# What a great site!!



## crimsonted (Apr 27, 2005)

Hi, I am new to this site also the great fun of having pet pigeons!! I have found out so many useful & wonderful facts about these funny little birds. We have a pet feral called Fluffy & a brown & white bird ( not sure what it is) called Oscar. Which sex usually develop irridesant feathers on their necks. I every sure Fluffy is male, but I just better wait in case of eggs!! I could spend all day watching these birds, they make the best pets. See you


----------



## Reti (Jul 20, 2003)

Hello and welcome to the group.
Pigeons make indeed great pets and so much fun to watch.

Reti


----------



## alaska (Mar 17, 2005)

Welcome to Pigeon-talk I hope you enjoy your new friends


----------



## Victor (Dec 18, 2004)

*Welcome with open wings*

A warm pigeon welcome to you,and you two pets Oscar and Fluffy! You are so right.This is a great site with great people of which you have now become!


----------



## Skyeking (Jan 17, 2003)

*Welcome!*

Hello and Welcome to Pigeons.com.

You are obviously educated and know the truth about pigeons. Pigeons are fun and highly intelligent creatures. 
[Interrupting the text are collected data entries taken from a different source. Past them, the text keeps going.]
(** X1: a run completes exactly when every person's family id is the
    id of exactly one family row. *)
Theorem run_completes_iff_families_resolve raw draws w0 :
  (generate raw draws w0).1 = Ok tt
  ↔ families_resolve (person raw) (family raw).
Proof.
  rewrite <- tax_unit_weight_series_ok_iff, generate_run.
  destruct (tax_unit_weight_series _ _) as [tw | e]; simpl; split.
  - by exists tw.
  - done.
  - done.
  - by intros [tw ?].
Qed.

(** X2: when the family id of some person is the id of no family row,
    the run raises the [KeyError] of the label selection, on the family
    id of a person that has no family row. *)
Theorem generate_raises_on_orphan raw draws w0 p :
  p ∈ person raw →
  filter (fun r => family_id r = person_family_id p) (family raw) = [] →
  ∃ q, q ∈ person raw ∧
       filter (fun r => family_id r = person_family_id q) (family raw) = [] ∧
       (generate raw draws w0).1 = Err (KeyErrorLabel (person_family_id q)).
Proof.
  intros Hp Horphan.
  destruct (series_getitem_orphan (family_weight_series (family raw))
              (map person_family_id (person raw))) as (k & Hget & Hk & Hrows).
  { apply Exists_exists. exists (person_family_id p). split.
    - apply list_elem_of_fmap. by exists p.
    - by apply rows_labelled_family_nil. }
  apply list_elem_of_fmap in Hk as (q & -> & Hq).
  exists q. split_and!; [done | by apply rows_labelled_family_nil |].
  rewrite generate_run, tax_unit_weight_series_eq, Hget. done.
Qed.

Lemma generate_raises_on_orphan_witness :
  ∃ q, q ∈ person orphan_raw ∧
       filter (fun r => family_id r = person_family_id q) (family orphan_raw) = [] ∧
       (generate orphan_raw example_draws example_world).1
       = Err (KeyErrorLabel (person_family_id q)).
Proof.
  apply (generate_raises_on_orphan orphan_raw example_draws example_world
           (example_person 1 1 1 1 1 150 40 0 0)).
  - by left.
  - reflexivity.
Defined.

(** X3: when every person's family id is the id of some family row,
    and that of one person the id of two or more, the selection returns
    more rows than there are persons and the run raises the length
    error of [groupby]. *)
Theorem generate_raises_on_repeated_family raw draws w0 p :
  Forall (fun q => filter (fun r => family_id r = person_family_id q) (family raw) ≠ [])
    (person raw) →
  p ∈ person raw →
  (2 ≤ length (filter (fun r => family_id r = person_family_id p) (family raw)))%nat →
  ∃ m, (generate raw draws w0).1 = Err (LengthMismatch (length (person raw)) m) ∧
       (length (person raw) < m)%nat.
Proof.
  intros Hall Hp Htwo.
  destruct (series_getitem_surplus (family_weight_series (family raw))
              (map person_family_id (person raw))) as (r & Hget & Hlen).
  { apply Forall_fmap. eapply Forall_impl; [exact Hall |].
    intros q Hq. simpl. by rewrite rows_labelled_family_nil. }
  { apply Exists_exists. exists (person_family_id p). split.
    - apply list_elem_of_fmap. by exists p.
    - by rewrite rows_labelled_family_length. }
  rewrite length_map in Hlen.
  exists (length r). split; [| done].
  rewrite generate_run, tax_unit_weight_series_eq, Hget.
  unfold groupby_first. rewrite length_map.
  destruct (Nat.eqb_spec (length (person raw)) (length r)); [lia | done].
Qed.
(** * fix_ts_errors.py: a shallow embedding and its verified properties

    The script rewrites TypeScript sources with regular-expression
    substitutions.  This development embeds

    - Python text as a list of Unicode code points,
    - the fragment of Python's backtracking [re] engine that the script's
      patterns use (literals, character classes, greedy and lazy
      repetition of a class, greedy option, alternation, capture groups and
      back-references) together with [re.sub],
    - the three transformations, [process_file] and [main], the latter two
      over an explicit file-system state with fallible reads and writes,
      first for the runs in which every [print] succeeds and then for a
      standard output that may refuse a line. *)

From Stdlib Require Import String Ascii NArith Bool Arith Lia List.
From Stdlib Require Import Permutation.
Import ListNotations.


(** ** Text *)

(** A Python [str] is a sequence of code points. *)
Definition char := N.
Definition text := list char.

(** The code points of an ASCII literal of the source. *)
Definition cps (s : string) : text :=
  map N_of_ascii (list_ascii_of_string s).

Fixpoint text_eqb (a b : text) : bool :=
  match a, b with
  | [], [] => true
  | x :: a', y :: b' => N.eqb x y && text_eqb a' b'
  | _, _ => false
  end.

(** [strip_prefix p s] is [Some r] when [s = p ++ r]. *)
Fixpoint strip_prefix (p s : text) : option text :=
  match p with
  | [] => Some s
  | x :: p' =>
      match s with
      | [] => None
      | y :: s' => if N.eqb x y then strip_prefix p' s' else None
      end
  end.

Definition starts_with (p s : text) : bool :=
  match strip_prefix p s with Some _ => true | None => false end.

(** Python's [p in s] on strings. *)
Fixpoint is_infix (p s : text) : bool :=
  starts_with p s ||
  match s with
  | [] => false
  | _ :: s' => is_infix p s'
  end.

(** Python's [s.endswith(p)]. *)
Definition ends_with (p s : text) : bool :=
  starts_with (rev p) (rev s).

(** ** Character classes of [re] on [str] patterns *)

(** The Unicode database decides [\w], [\s] and [\d] outside ASCII; it is
    not part of the script and is taken as given. *)
Class Unicode : Type := {
  uni_alnum : char -> bool;
  uni_space : char -> bool;
  uni_digit : char -> bool
}.

(** The text codec of [open(..., encoding='utf-8')] belongs to Python, not
    to the script; both directions can fail. *)
Class Codec : Type := {
  decode : list N -> option text;
  encode : text -> option (list N)
}.

Section Script.

Context {U : Unicode} {K : Codec}.

Definition in_range (lo hi : N) (c : char) : bool := N.leb lo c && N.leb c hi.

Local Open Scope N_scope.

Definition ascii_word (c : char) : bool :=
  in_range 48 57 c || in_range 65 90 c || N.eqb c 95 || in_range 97 122 c.

Definition ascii_space (c : char) : bool :=
  in_range 9 13 c || in_range 28 32 c.

Definition ascii_digit (c : char) : bool := in_range 48 57 c.

(** [\w] *)
Definition is_word (c : char) : bool :=
  if N.ltb c 128 then ascii_word c else uni_alnum c.

(** [\s] *)
Definition is_space (c : char) : bool :=
  if N.ltb c 128 then ascii_space c else uni_space c.

(** [\d] *)
Definition is_digit (c : char) : bool :=
  if N.ltb c 128 then ascii_digit c else uni_digit c.

Local Close Scope N_scope.

(** [[^...]] over a list of excluded characters. *)
Definition none_of (l : text) (c : char) : bool :=
  negb (existsb (N.eqb c) l).

(** [[...]] over a list of characters. *)
Definition one_of (l : text) (c : char) : bool :=
  existsb (N.eqb c) l.

(** ** Regular expressions and the backtracking matcher *)

(** Repetition is over a single character class, which is all the script's
    patterns use; [greedy = false] is the lazy quantifier ([*?]). *)
Inductive regex : Type :=
| Lit (l : text)
| Cls (f : char -> bool)
| Star (greedy : bool) (f : char -> bool)
| Plus (greedy : bool) (f : char -> bool)
| Opt (r : regex)
| Alt (r1 r2 : regex)
| Seq (r1 r2 : regex)
| Group (n : nat) (r : regex)
| Backref (n : nat).

(** Captured groups, most recent binding first. *)
Definition groups := list (nat * text).

Fixpoint group (g : groups) (n : nat) : option text :=
  match g with
  | [] => None
  | (m, t) :: g' => if Nat.eqb n m then Some t else group g' n
  end.

Section Matcher.

Variable R : Type.

(** Greedy [f*]: the longest run first, then shorter ones. *)
Fixpoint star_greedy (f : char -> bool) (s : text)
    (k : text -> option R) : option R :=
  match s with
  | c :: s' =>
      if f c then
        match star_greedy f s' k with
        | Some r => Some r
        | None => k s
        end
      else k s
  | [] => k s
  end.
I have a couple of handraised (pet) pigeons, named Skye and Sonic, they are amazing. They share a coop with 40 homing pigeons. It is funny to see how my pets interact with my homing pigeons, that aren't hand raised. The others don't understand why they are so friendly with me, like sitting on my shoulders, but they treat them okay. Skye and Sonic think they are half human, LOL! Because the other birds think they are a little strange, and may be a little afraid of them, Skye and Sonic get the best cubbies in the coop. LOL

Have a great day!

Treesa


----------



## Whitefeather (Sep 2, 2002)

*Welcome back Treesa!!*



Trees Gray said:


> Hello and Welcome to Pigeons.com.
> 
> You are obviously educated and know the truth about pigeons. Pigeons are fun and highly intelligent creatures.
> 
> ...


Hi Treesa,
It's wonderful to see you back.  
Sounds like Skye & Sonic are taking care of things.  

Cindy


----------